EXERCISE REQUIREMENTS → Where the listing below has a line with "The subscripts [repo1['github_url']]", write out exactly that line and every line after it, stopping after the line with "Definition text_blocking : string".
┌──
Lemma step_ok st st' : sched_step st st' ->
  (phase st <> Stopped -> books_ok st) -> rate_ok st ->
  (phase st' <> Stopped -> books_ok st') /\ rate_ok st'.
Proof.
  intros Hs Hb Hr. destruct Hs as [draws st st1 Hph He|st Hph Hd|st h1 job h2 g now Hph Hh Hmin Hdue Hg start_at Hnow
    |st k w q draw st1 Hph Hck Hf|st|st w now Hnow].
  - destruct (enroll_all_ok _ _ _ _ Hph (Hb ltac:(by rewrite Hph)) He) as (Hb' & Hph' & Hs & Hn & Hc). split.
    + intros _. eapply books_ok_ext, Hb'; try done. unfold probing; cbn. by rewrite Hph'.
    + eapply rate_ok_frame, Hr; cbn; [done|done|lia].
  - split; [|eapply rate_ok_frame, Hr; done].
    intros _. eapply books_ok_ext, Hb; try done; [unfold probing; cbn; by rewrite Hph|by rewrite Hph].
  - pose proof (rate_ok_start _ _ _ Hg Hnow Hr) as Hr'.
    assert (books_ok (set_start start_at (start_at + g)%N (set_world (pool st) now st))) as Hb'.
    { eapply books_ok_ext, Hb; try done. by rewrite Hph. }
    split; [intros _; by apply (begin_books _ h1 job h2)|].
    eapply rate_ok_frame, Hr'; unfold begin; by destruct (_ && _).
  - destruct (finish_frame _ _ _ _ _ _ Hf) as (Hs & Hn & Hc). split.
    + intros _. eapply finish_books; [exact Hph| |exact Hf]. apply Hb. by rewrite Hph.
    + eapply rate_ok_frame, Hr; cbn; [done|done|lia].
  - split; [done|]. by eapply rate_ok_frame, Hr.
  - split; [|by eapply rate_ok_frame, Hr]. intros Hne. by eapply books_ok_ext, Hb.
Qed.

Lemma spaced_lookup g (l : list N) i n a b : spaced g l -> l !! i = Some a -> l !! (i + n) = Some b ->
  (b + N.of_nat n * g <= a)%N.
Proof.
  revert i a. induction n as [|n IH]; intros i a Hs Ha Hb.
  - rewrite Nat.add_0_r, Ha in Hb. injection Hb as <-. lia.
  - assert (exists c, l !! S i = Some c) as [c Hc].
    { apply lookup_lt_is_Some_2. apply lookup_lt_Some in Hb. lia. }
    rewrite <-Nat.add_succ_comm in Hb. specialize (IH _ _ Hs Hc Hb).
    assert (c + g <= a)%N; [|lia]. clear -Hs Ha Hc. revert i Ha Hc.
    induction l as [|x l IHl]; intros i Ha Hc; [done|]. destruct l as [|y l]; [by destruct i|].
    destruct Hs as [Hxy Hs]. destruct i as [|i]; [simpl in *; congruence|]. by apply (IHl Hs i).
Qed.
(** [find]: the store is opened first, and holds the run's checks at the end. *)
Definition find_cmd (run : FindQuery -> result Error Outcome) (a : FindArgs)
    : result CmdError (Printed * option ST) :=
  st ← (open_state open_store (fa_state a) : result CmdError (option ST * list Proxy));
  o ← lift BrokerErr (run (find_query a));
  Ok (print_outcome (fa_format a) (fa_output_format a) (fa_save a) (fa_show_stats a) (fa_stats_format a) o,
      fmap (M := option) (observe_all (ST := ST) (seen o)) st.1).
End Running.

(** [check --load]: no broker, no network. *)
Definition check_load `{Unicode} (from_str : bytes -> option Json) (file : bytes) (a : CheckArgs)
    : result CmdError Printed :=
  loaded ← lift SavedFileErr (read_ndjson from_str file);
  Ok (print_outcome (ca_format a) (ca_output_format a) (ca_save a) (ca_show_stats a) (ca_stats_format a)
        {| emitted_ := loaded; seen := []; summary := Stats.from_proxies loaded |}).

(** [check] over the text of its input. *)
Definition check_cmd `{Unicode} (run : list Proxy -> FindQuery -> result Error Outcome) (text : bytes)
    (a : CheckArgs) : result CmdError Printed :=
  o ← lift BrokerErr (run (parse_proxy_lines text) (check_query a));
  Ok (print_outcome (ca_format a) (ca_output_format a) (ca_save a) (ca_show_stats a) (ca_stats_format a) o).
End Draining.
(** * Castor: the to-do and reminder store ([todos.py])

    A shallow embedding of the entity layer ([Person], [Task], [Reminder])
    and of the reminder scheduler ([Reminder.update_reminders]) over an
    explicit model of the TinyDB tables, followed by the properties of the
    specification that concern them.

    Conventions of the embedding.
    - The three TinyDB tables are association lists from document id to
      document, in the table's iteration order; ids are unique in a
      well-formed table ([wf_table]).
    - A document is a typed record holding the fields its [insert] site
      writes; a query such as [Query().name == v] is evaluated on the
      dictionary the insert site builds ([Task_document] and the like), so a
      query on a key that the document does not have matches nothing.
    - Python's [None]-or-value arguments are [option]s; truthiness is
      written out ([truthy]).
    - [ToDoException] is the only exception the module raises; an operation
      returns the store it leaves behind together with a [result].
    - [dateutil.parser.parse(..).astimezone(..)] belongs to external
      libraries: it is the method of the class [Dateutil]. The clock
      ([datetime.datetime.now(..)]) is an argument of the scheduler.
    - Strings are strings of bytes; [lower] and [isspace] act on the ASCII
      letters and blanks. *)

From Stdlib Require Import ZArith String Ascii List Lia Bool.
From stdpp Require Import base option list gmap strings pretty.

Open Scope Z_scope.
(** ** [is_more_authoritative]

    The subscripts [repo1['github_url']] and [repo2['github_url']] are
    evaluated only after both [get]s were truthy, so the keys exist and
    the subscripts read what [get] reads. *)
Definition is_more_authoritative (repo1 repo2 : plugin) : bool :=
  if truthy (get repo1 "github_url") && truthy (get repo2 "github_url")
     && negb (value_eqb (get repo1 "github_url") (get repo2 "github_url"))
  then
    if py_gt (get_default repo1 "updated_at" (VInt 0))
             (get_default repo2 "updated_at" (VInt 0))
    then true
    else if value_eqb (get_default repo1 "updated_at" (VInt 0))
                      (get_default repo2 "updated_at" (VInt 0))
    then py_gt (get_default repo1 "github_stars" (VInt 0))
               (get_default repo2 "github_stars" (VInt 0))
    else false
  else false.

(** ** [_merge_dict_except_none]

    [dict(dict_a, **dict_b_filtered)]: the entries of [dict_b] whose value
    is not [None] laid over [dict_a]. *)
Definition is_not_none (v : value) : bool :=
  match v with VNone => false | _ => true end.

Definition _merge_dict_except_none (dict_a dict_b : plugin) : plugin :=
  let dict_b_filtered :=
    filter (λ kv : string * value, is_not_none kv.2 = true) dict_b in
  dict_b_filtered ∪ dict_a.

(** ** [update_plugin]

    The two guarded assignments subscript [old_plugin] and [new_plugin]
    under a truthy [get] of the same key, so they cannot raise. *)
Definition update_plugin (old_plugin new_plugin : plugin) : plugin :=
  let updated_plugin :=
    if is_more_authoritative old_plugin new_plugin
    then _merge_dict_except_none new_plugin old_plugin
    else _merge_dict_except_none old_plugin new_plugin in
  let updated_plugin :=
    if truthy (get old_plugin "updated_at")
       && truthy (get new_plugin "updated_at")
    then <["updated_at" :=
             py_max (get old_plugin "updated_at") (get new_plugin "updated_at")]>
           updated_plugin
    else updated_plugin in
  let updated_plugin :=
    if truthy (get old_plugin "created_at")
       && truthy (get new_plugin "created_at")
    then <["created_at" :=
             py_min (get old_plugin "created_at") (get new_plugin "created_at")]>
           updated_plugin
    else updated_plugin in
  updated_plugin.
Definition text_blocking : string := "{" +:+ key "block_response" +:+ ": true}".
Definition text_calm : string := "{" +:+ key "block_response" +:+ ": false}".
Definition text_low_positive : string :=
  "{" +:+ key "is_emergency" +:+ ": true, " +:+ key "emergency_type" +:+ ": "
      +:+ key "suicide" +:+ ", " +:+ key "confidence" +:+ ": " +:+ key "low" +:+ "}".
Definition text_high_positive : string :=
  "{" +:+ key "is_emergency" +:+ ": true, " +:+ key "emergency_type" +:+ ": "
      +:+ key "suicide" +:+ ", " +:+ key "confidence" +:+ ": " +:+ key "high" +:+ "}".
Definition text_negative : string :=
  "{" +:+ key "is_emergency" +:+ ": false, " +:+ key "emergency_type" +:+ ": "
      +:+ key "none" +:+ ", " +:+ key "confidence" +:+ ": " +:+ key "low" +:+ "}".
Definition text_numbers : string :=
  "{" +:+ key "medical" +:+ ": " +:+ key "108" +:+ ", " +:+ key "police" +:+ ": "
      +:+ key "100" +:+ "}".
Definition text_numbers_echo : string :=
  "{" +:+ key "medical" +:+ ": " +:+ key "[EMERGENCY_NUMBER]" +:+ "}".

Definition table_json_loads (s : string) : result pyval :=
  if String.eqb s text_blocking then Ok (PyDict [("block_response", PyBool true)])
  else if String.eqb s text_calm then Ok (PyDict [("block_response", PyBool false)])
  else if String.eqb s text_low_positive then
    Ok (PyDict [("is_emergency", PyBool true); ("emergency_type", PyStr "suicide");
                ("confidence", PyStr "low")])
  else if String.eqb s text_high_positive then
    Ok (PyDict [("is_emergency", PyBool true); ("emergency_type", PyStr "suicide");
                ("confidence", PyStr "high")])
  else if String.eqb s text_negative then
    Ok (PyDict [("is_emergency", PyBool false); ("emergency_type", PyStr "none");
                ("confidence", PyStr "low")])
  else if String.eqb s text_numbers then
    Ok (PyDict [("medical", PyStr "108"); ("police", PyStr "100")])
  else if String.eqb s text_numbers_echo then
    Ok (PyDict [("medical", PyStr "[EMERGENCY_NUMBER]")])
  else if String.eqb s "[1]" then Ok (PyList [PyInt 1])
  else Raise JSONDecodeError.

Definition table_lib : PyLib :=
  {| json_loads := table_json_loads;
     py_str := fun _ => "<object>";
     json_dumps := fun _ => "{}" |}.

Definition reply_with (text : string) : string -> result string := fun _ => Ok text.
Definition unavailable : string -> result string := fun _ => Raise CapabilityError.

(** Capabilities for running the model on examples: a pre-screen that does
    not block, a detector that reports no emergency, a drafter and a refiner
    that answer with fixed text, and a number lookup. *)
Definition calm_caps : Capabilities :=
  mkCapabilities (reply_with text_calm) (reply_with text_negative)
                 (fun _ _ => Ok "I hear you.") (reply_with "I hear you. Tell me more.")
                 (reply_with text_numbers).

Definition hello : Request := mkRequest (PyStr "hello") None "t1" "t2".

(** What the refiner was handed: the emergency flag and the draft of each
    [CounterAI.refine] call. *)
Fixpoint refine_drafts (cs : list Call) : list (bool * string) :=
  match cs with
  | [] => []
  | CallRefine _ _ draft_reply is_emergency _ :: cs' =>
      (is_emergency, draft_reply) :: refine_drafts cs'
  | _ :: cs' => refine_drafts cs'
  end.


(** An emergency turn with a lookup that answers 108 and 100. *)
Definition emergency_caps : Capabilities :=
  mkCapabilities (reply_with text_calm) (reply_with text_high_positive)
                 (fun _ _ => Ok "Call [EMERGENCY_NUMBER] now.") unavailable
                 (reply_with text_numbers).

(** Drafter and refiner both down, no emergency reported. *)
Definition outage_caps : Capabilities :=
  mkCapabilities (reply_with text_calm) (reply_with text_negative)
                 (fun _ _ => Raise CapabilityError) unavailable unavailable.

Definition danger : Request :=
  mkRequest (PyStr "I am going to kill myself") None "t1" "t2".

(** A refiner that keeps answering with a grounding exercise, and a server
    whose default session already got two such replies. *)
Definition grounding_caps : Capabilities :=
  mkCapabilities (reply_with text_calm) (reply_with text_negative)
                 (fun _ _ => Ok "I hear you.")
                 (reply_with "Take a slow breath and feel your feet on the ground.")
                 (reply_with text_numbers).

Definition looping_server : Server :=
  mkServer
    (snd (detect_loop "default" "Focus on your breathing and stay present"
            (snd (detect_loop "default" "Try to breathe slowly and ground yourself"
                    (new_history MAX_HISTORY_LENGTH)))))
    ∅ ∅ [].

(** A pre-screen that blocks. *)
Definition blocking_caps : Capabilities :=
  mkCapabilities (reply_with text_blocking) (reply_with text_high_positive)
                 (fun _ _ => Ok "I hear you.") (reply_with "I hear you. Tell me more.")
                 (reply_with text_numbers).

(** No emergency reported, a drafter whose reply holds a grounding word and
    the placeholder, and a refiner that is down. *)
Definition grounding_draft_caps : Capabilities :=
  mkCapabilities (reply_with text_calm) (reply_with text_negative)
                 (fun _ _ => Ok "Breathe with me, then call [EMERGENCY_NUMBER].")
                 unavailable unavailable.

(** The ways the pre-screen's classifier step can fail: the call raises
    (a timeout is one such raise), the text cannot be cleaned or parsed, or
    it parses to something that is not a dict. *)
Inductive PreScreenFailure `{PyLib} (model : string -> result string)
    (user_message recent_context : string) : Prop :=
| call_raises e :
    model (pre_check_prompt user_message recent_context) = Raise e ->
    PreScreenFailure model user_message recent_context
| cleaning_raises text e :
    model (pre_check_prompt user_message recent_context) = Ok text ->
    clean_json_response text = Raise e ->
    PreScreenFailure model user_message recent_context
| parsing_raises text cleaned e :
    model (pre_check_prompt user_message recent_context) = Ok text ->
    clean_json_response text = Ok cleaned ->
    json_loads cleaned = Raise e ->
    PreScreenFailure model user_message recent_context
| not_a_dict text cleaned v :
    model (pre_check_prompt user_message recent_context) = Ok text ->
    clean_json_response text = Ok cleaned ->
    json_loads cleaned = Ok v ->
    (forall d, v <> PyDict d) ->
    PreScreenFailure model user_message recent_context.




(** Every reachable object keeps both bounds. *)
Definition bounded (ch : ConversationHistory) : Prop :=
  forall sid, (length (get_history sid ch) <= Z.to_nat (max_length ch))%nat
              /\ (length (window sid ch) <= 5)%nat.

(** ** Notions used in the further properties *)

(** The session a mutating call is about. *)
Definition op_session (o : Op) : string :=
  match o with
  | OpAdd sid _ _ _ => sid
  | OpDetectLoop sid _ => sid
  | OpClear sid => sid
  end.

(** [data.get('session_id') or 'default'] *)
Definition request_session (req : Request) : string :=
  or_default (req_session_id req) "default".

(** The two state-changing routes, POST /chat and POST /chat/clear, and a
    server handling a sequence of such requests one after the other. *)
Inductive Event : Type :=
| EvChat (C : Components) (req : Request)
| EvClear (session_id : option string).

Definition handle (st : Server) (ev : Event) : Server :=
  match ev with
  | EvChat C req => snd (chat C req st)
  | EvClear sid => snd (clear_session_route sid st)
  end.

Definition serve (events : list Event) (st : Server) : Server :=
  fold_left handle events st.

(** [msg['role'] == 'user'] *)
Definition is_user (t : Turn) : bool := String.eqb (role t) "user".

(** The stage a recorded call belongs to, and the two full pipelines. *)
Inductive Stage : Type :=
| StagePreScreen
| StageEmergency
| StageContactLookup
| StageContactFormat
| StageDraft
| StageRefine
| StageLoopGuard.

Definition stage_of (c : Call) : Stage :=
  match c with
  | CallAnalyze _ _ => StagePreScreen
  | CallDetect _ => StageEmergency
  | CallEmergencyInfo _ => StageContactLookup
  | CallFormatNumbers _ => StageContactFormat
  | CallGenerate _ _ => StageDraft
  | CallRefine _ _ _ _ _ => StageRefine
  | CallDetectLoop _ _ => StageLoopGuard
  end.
└──
RESULT FOR THIS TASK →
    The subscripts [repo1['github_url']] and [repo2['github_url']] are
    evaluated only after both [get]s were truthy, so the keys exist and
    the subscripts read what [get] reads. *)
Definition is_more_authoritative (repo1 repo2 : plugin) : bool :=
  if truthy (get repo1 "github_url") && truthy (get repo2 "github_url")
     && negb (value_eqb (get repo1 "github_url") (get repo2 "github_url"))
  then
    if py_gt (get_default repo1 "updated_at" (VInt 0))
             (get_default repo2 "updated_at" (VInt 0))
    then true
    else if value_eqb (get_default repo1 "updated_at" (VInt 0))
                      (get_default repo2 "updated_at" (VInt 0))
    then py_gt (get_default repo1 "github_stars" (VInt 0))
               (get_default repo2 "github_stars" (VInt 0))
    else false
  else false.

(** ** [_merge_dict_except_none]

    [dict(dict_a, **dict_b_filtered)]: the entries of [dict_b] whose value
    is not [None] laid over [dict_a]. *)
Definition is_not_none (v : value) : bool :=
  match v with VNone => false | _ => true end.

Definition _merge_dict_except_none (dict_a dict_b : plugin) : plugin :=
  let dict_b_filtered :=
    filter (λ kv : string * value, is_not_none kv.2 = true) dict_b in
  dict_b_filtered ∪ dict_a.

(** ** [update_plugin]

    The two guarded assignments subscript [old_plugin] and [new_plugin]
    under a truthy [get] of the same key, so they cannot raise. *)
Definition update_plugin (old_plugin new_plugin : plugin) : plugin :=
  let updated_plugin :=
    if is_more_authoritative old_plugin new_plugin
    then _merge_dict_except_none new_plugin old_plugin
    else _merge_dict_except_none old_plugin new_plugin in
  let updated_plugin :=
    if truthy (get old_plugin "updated_at")
       && truthy (get new_plugin "updated_at")
    then <["updated_at" :=
             py_max (get old_plugin "updated_at") (get new_plugin "updated_at")]>
           updated_plugin
    else updated_plugin in
  let updated_plugin :=
    if truthy (get old_plugin "created_at")
       && truthy (get new_plugin "created_at")
    then <["created_at" :=
             py_min (get old_plugin "created_at") (get new_plugin "created_at")]>
           updated_plugin
    else updated_plugin in
  updated_plugin.
Definition text_blocking : string := "{" +:+ key "block_response" +:+ ": true}".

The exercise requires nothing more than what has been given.